Highlights of Budget 2014
Here are the highlights of the India’s 2014 budget.
- The finance minister’s budget speech emphasised the need to usher in policies for higher growth, and lower inflation. In an ambitious plan he had targeted for sustained growth of 7-8 percent in the next 3-4 years.
- Talking about India’s reliance on fiscal deficit, he announced that India cannot spend beyond its means and aimed at a fiscal deficit of 4.1 percent of GDP for 2014/15; targeting to reduce it further to 3.6 percent of the GDP in 2015/16.
- The reduction of fiscal deficit would increase the need to improve the Tax-to-GDP ratio which needs to be raised. He added that he seeks to approve good and service tax by the end of 2014, and has asked for further changes in the transfer pricing mechanism.
- Targeting improved investments into the country, the budget announced that the foreign direct investment in defence sector will increase from 26 per cent to 49 per cent, while raising the FDI limit in the insurance sector to 49 percent. He also reserved 70.6 billion rupees to the creation of 100 new smart cities across India.
- Subsidies, especially in food and petroleum, will be more targeted. The Finance minister added that the rural job-guarantee scheme, which provides 100 days of paid employment a year, will be remodelled to focus on asset creation.
- Tax Exemption limit for small and marginal, and senior tax payers has been raised from Rs 2.0 to Rs 2.5 lakhs. Additionally, for senior citizens, no tax for income up to Rs 3 lakh per annum.
- Budget targets 4 percent growth per year in the agriculture sector. It proposes a long-term rural credit fund with an initial corpus of 50 billion rupees. It also sets farm credit target at 8 trillion rupees for 2014/15.

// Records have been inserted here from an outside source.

(* ===== verification/Transactions.v ===== *)
(** The transaction handlers, [modules/state-processing/transactions.go], with
    [executeTxSafely] and the decoding of the user operations of [ProcessBlock]
    in [state_engine.go].

    An operation reaches the handlers as a struct whose [Self] says where it is
    anchored and who authorised it.  The handler checks the fields, then acts on
    the ledger session of the slot or runs a contract.

    Elections, witnesses and the locks on consensus bonds are read with retries;
    the model has their final answers.  The texts of errors of parsed amounts are
    a parameter.

    The theorems: a handler takes value only from the accounts that authorised
    the operation or, for a contract call, from contracts and within the intents
    of the caller; an operation decoded from a payload without a member named
    like [Self] carries exactly the authorities its transaction was signed with.
    A payload with such a member chooses its authorities itself. *)
From Stdlib Require Import Ascii.
From S2P Require Import Prelude GoMaps GoStrings GoJson Assets LedgerDb LedgerTypes LedgerState LedgerSession Delegation ConsensusVersion DelegationMode RcSystem DataBin ContractSession ExecContext Wasm CallSafety.

(** ** Data *)

Record TxSelf := mkTxSelf {
  self_TxId : string;
  self_BlockId : string;
  self_BlockHeight : Z;
  self_Index : Z;
  self_OpIndex : Z;
  self_Timestamp : string;
  self_RequiredAuths : list string;
  self_RequiredPostingAuths : list string;
}.

Record TxResult := mkTxResult {
  tr_Success : bool;
  tr_Err : option string;
  tr_Ret : string;
  tr_RcUsed : Z;
}.

(** The fields of [TxVSCTransfer], [TxVSCWithdraw], [TxStakeHbd], [TxUnstakeHbd],
    [TxConsensusStake] and [TxConsensusUnstake]; the last four have no memo. *)
Record TxFields := mkTxFields {
  tx_Self : TxSelf;
  tx_NetId : string;
  tx_From : string;
  tx_To : string;
  tx_Amount : string;
  tx_Asset : string;
  tx_Memo : string;
}.

Record CallFields := mkCallFields {
  call_Self : TxSelf;
  call_NetId : string;
  call_Caller : string;
  call_ContractId : string;
  call_Action : string;
  call_Payload : string;
  call_RcLimit : Z;
  call_Intents : list Intent;
}.

Record DepositFields := mkDepositFields {
  dp_Self : TxSelf;
  dp_From : string;
  dp_To : string;
  dp_Amount : Z;
  dp_Asset : string;
  dp_Memo : string;
}.

Inductive VSCTransaction :=
| TxVscCallContract (t : CallFields)
| TxDeposit (t : DepositFields)
| TxVSCTransfer (t : TxFields)
| TxVSCWithdraw (t : TxFields)
| TxStakeHbd (t : TxFields)
| TxUnstakeHbd (t : TxFields)
| TxConsensusStake (t : TxFields)
| TxConsensusUnstake (t : TxFields).

Definition tx_Type (v : VSCTransaction) : string :=
  match v with
  | TxVscCallContract _ => "call"
  | TxDeposit _ => "deposit"
  | TxVSCTransfer _ => "transfer"
  | TxVSCWithdraw _ => "withdraw"
  | TxStakeHbd _ => "stake_hbd"
  | TxUnstakeHbd _ => "unstake_hbd"
  | TxConsensusStake _ => "consensus_stake"
  | TxConsensusUnstake _ => "consensus_unstake"
  end.

Definition tx_TxSelf (v : VSCTransaction) : TxSelf :=
  match v with
  | TxVscCallContract t => call_Self t
  | TxDeposit t => dp_Self t
  | TxVSCTransfer t | TxVSCWithdraw t | TxStakeHbd t | TxUnstakeHbd t | TxConsensusStake t | TxConsensusUnstake t => tx_Self t
  end.

Definition errorToTxResult (err : string) (RCs : Z) : TxResult := mkTxResult false None err RCs.
Definition with_temp (temp : gmap string TempOutput) (s : slot) : slot :=
  mkSlot (RcMap s) temp (ContractResults s) (TxOutputs s) (TxOutIds s) (firstTxHeight s) (failures s).

Definition with_first (height : Z) (s : slot) : slot :=
  if firstTxHeight s =? 0
  then mkSlot (RcMap s) (TempOutputs s) (ContractResults s) (TxOutputs s) (TxOutIds s) (height -u64 1) (failures s)
  else s.

Definition recordTxFailure (txId reason : string) (s : slot) : slot :=
  mkSlot (RcMap s) (TempOutputs s) (ContractResults s) (TxOutputs s) (TxOutIds s) (firstTxHeight s) (failures s ++ [(txId, reason)]).

Definition with_results (outputs : list (string * ContractResult)) (s : slot) : slot :=
  mkSlot (RcMap s) (TempOutputs s) (foldl (λ m '(id, out), AppendOutput id out m) (ContractResults s) outputs)
    (TxOutputs s) (TxOutIds s) (firstTxHeight s) (failures s).

Definition with_output (txId : string) (out : TxOutput) (s : slot) : slot :=
  mkSlot (RcMap s) (TempOutputs s) (ContractResults s) (<[txId := out]> (TxOutputs s)) (TxOutIds s ++ [txId]) (firstTxHeight s) (failures s).

(** ** The engine *)

Section batch.
Context {S : Type} `{LedgerDb S} `{StateSource} (host : Host) (machine : Machine) (se : Engine).
Implicit Types st : LedgerState S.

(** The output a failed call leaves its contract with. *)
Definition last_known (contractId : string) (s : slot) : TempOutput :=
  match TempOutputs s !! contractId with
  | Some out => mkTempOutput ∅ (out_Metadata out) ∅ (out_Cid out)
  | None =>
      match last_output contractId with
      | Some (cid, metadata) => mkTempOutput ∅ metadata ∅ cid
      | None => mkTempOutput ∅ (mkContractMetadata 0 0) ∅ ""
      end
  end.

(** The results of a successful call, one for each contract it touched. *)
Definition call_results (contractId txId : string) (result : TxResult) (logs : gmap string LogOutput) : list (string * ContractResult) :=
  (λ id, let log := default (mkLogOutput [] []) (logs !! id) in
         (id, mkContractResult (tr_Success result) (if String.eqb id contractId then tr_Ret result else "") None "" txId
                (lo_Logs log) (lo_TssOps log))) <$> sorted_keys logs.

(** What a call leaves: its results, or only its error.  [last] is the last known
    output of the contract from before the call. *)
Definition after_call (contractId txId : string) (last : TempOutput) (result : TxResult) (t : tx_state) : tx_state :=
  if tr_Success result then
    let '(logs, cs) := call_PopLogs (default (NewCallSession ∅) (ts_call t)) in
    mkTxState (ts_ledger t) (Some cs) (ts_outputs t ++ call_results contractId txId result logs) (ts_slot t)
  else
    let temp := TempOutputs (ts_slot t) in
    mkTxState (ts_ledger t) (ts_call t)
      [(contractId, mkContractResult false "" (tr_Err result) (tr_Ret result) txId [] [])]
      (if bool_decide (is_Some (temp !! contractId)) then ts_slot t else with_temp (<[contractId := last]> temp) (ts_slot t)).

(** A failed operation reverts the ledger session. *)
Definition revert_tx (t : tx_state) (record : slot → slot) : tx_state :=
  mkTxState (Revert (ts_ledger t)) (ts_call t) (ts_outputs t) (record (ts_slot t)).

(** One operation: [Some (true, _)] goes on with the next, [Some (false, _)]
    fails the transaction, [None] waits for ever. *)
Definition exec_op st (tx : TxPacket) (idx : nat) (v : VSCTransaction) (t : tx_state) : option (bool * tx_state) :=
  let self := tx_TxSelf v in
  let failure reason := recordTxFailure (tp_TxId tx) (opFailure idx (length (tp_Ops tx)) (tx_Type v) reason) in
  if String.eqb (tx_Type v) "deposit" then Some (true, t)
  else
    let call := match ts_call t with
                | None => if String.eqb (tx_Type v) "call" then Some (NewCallSession (TempOutputs (ts_slot t))) else None
                | Some cs => Some cs
                end in
    let t := mkTxState (ts_ledger t) call (ts_outputs t) (with_first (self_BlockHeight self) (ts_slot t)) in
    match op_payer self with
    | None => Some (false, revert_tx t (failure "no required auths"))
    | Some payer =>
        '(result, (ses, cs)) ← executeTxSafely st host machine se v payer (ts_ledger t, default (NewCallSession ∅) (ts_call t));
        let t' := mkTxState ses ((λ _, cs) <$> ts_call t) (ts_outputs t) (with_rc payer (tr_RcUsed result) (ts_slot t)) in
        let t' := match v with
                  | TxVscCallContract c =>
                      after_call (call_ContractId c) (MakeTxId (tp_TxId tx) (Z.of_nat idx)) (last_known (call_ContractId c) (ts_slot t)) result t'
                  | _ => t'
                  end in
        Some (if tr_Success result then (true, t')
              else (false, revert_tx t' (if String.eqb (tr_Ret result) "" then id else failure (tr_Ret result))))
    end.

Fixpoint exec_ops st (tx : TxPacket) (idx : nat) (ops : list VSCTransaction) (t : tx_state) : option (bool * tx_state) :=
  match ops with
  | [] => Some (true, t)
  | v :: ops =>
      '(go, t) ← exec_op st tx idx v t;
      if go : bool then exec_ops st tx (Datatypes.S idx) ops t else Some (false, t)
  end.

(** The commit of a transaction: its results, the outputs of its contracts when
    it succeeded, and the ledger session. *)
Definition finish_tx st (tx : TxPacket) (ok : bool) (t : tx_state) : LedgerState S * ledgerSession * slot :=
  let s := with_results (ts_outputs t) (ts_slot t) in
  let s := match ts_call t with
           | Some cs => if ok then with_temp (ToOutputs (call_Commit cs) ∪ TempOutputs s) s else s
           | None => s
           end in
  let '(ledgerIds, st, ses) := Done st (ts_ledger t) in
  (st, ses, with_output (tp_TxId tx) (mkTxOutput ok ledgerIds) s).

Definition only_deposits (tx : TxPacket) : bool :=
  match tp_Ops tx with
  | [] => false
  | ops => forallb (λ v, String.eqb (tx_Type v) "deposit") ops
  end.

Definition exec_tx st (ses : ledgerSession) (s : slot) (tx : TxPacket) : option (LedgerState S * ledgerSession * slot) :=
  if tp_Invalid tx then
    let s := if String.eqb (tp_Payer tx) "" then s else with_rc (tp_Payer tx) 50 s in
    Some (st, ses, recordTxFailure (tp_TxId tx) "transaction could not be decoded: unknown operation type or invalid payload"
                     (with_output (tp_TxId tx) (mkTxOutput false []) s))
  else if only_deposits tx then Some (st, ses, s)
  else
    '(ok, t) ← exec_ops st tx 0 (tp_Ops tx) (mkTxState ses None [] s);
    Some (finish_tx st tx ok t).

Fixpoint exec_txs st (ses : ledgerSession) (s : slot) (txs : list TxPacket) : option (LedgerState S * ledgerSession * slot) :=
  match txs with
  | [] => Some (st, ses, s)
  | tx :: txs =>
      '(st, ses, s) ← exec_tx st ses s tx;
      exec_txs st ses s txs
  end.

Definition set_db (d : S) (height : Z) st : LedgerState S :=
  mkLedgerState (ls_Oplog st) (VirtualLedger st) (GatewayBalances st) height d (ls_GetBalanceRecord st).

(** The batch of a slot.  [lastBlock] is the end of the last block ([None] when
    there is none or it cannot be read).  The first slot of the delegated era
    seeds the delegation edges before any transaction. *)
Definition ExecuteBatch (range_pairs : gmap string stakePair → list (string * stakePair)) (lastBlock : option Z)
    (SlotHeight : Z) (TxBatch : list TxPacket) st (s : slot) : option (LedgerState S * slot) :=
  let lastBlockBh := default 0 lastBlock in
  let db := if from_option DelegatedStakeActiveForElection false (se_election se SlotHeight)
            then (MigrateDelegationEdgesOnce range_pairs lastBlockBh (ls_LedgerDb st)).1 else ls_LedgerDb st in
  '(st, _, s) ← exec_txs (set_db db lastBlockBh st) NewSession s TxBatch;
  Some (st, s).
End batch.

(** ** Specification *)

(** The ledger session between two transactions. *)
Definition idle (ses : ledgerSession) : Prop := oplog ses = [] ∧ ledgerOps ses = [].

(** The output a contract starts its next call from. *)
Definition output_of `{StateSource} (s : slot) (contractId : string) : TempOutput :=
  default (stored_output contractId) (TempOutputs s !! contractId).

Definition same_outputs `{StateSource} (s s' : slot) : Prop := ∀ k, output_of s' k = output_of s k.

#[export] Instance same_outputs_preorder `{StateSource} : PreOrder same_outputs.
Proof. split; [by intros s k|]. intros s1 s2 s3 H1 H2 k. by rewrite H2, H1. Qed.

(** The operations of a list have been charged: each but the deposits to its
    payer, with at least the smallest fee. *)
Definition charged (ops : list VSCTransaction) (s s' : slot) : Prop :=
  ∃ cs, RcMap s' = foldl map_add (RcMap s) cs ∧
    Forall2 (λ v c, op_payer (tx_TxSelf v) = Some c.1 ∧ 50 <= c.2) (filter (λ v, tx_Type v ≠ "deposit") ops) cs.

(** A transaction that succeeds has been charged for all its operations; one that
    fails for those up to the one that failed, or up to the first one that nobody
    pays for. *)
Definition tx_charged (ops : list VSCTransaction) (ok : bool) (s s' : slot) : Prop :=
  if ok then charged ops s s'
  else ∃ done v rest, ops = done ++ v :: rest ∧ tx_Type v ≠ "deposit" ∧
    match op_payer (tx_TxSelf v) with Some _ => charged (done ++ [v]) s s' | None => charged done s s' end.

Lemma charged_app l1 l2 s1 s2 s3 : charged l1 s1 s2 → charged l2 s2 s3 → charged (l1 ++ l2) s1 s3.
Proof.
  intros (c1 & H1 & F1) (c2 & H2 & F2). exists (c1 ++ c2). rewrite foldl_app, H2, H1, filter_app. split; [done|]. by apply Forall2_app.
Qed.

Lemma charged_nil s s' : RcMap s' = RcMap s → charged [] s s'.
Proof. intros Hr. exists []. split; [done|constructor]. Qed.

(** ** Lemmas: one operation *)

Section lemmas.
Context {S : Type} `{LedgerDb S} `{StateSource} (host : Host) (machine : Machine) (se : Engine).
Implicit Types st : LedgerState S.

Lemma last_known_stored s k : TempOutputs s !! k = None → last_known k s = stored_output k.
Proof. intros Hk. unfold last_known, stored_output. rewrite Hk. by destruct (last_output k) as [[cid meta]|]. Qed.

Lemma same_outputs_temp (s s' : slot) : TempOutputs s' = TempOutputs s → same_outputs s s'.
Proof. intros Ht k. unfold output_of. by rewrite Ht. Qed.

Lemma with_first_fields h s : TempOutputs (with_first h s) = TempOutputs s ∧ RcMap (with_first h s) = RcMap s.
Proof. unfold with_first. by destruct (_ =? _). Qed.

Lemma after_call_fields id txId out result t :
  (TempOutputs (ts_slot t) !! id = None → out = stored_output id) →
  let t' := after_call id txId out result t in
  ts_ledger t' = ts_ledger t ∧ same_outputs (ts_slot t) (ts_slot t') ∧ RcMap (ts_slot t') = RcMap (ts_slot t).
Proof.
  intros Hout. unfold after_call. destruct (tr_Success result); [by destruct (call_PopLogs _)|]. cbn [ts_ledger ts_slot].
  split; [done|]. destruct (bool_decide_reflect (is_Some (TempOutputs (ts_slot t) !! id))) as [|Hn]; [done|]. split; [|done].
  apply eq_None_not_Some in Hn. intros k. unfold output_of. cbn. destruct (decide (k = id)) as [->|Hne].
  - rewrite lookup_insert_eq, Hn. cbn. by rewrite Hout.
  - by rewrite lookup_insert_ne.
Qed.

- The finance minister’s budget forecast net market borrowing at Rs 4.6 trillion in 2014/15, and gross market borrowing forecast at Rs 6 trillion in 2014/15 increasing it from the Rs 5.97 trillion in interim budget. He added that the forecasts interest payments and debt servicing will total Rs 4.27 trillion in 2014/15.
- Jaitley vows to maintain a stable tax environment, but stops short of scrapping rules on retrospective tax. He added that all pending cases of retrospective tax for direct transfers will be examined by a committee before any action is taken. Additionally, the budget retains tax collection targets and makes no major changes to direct tax rates.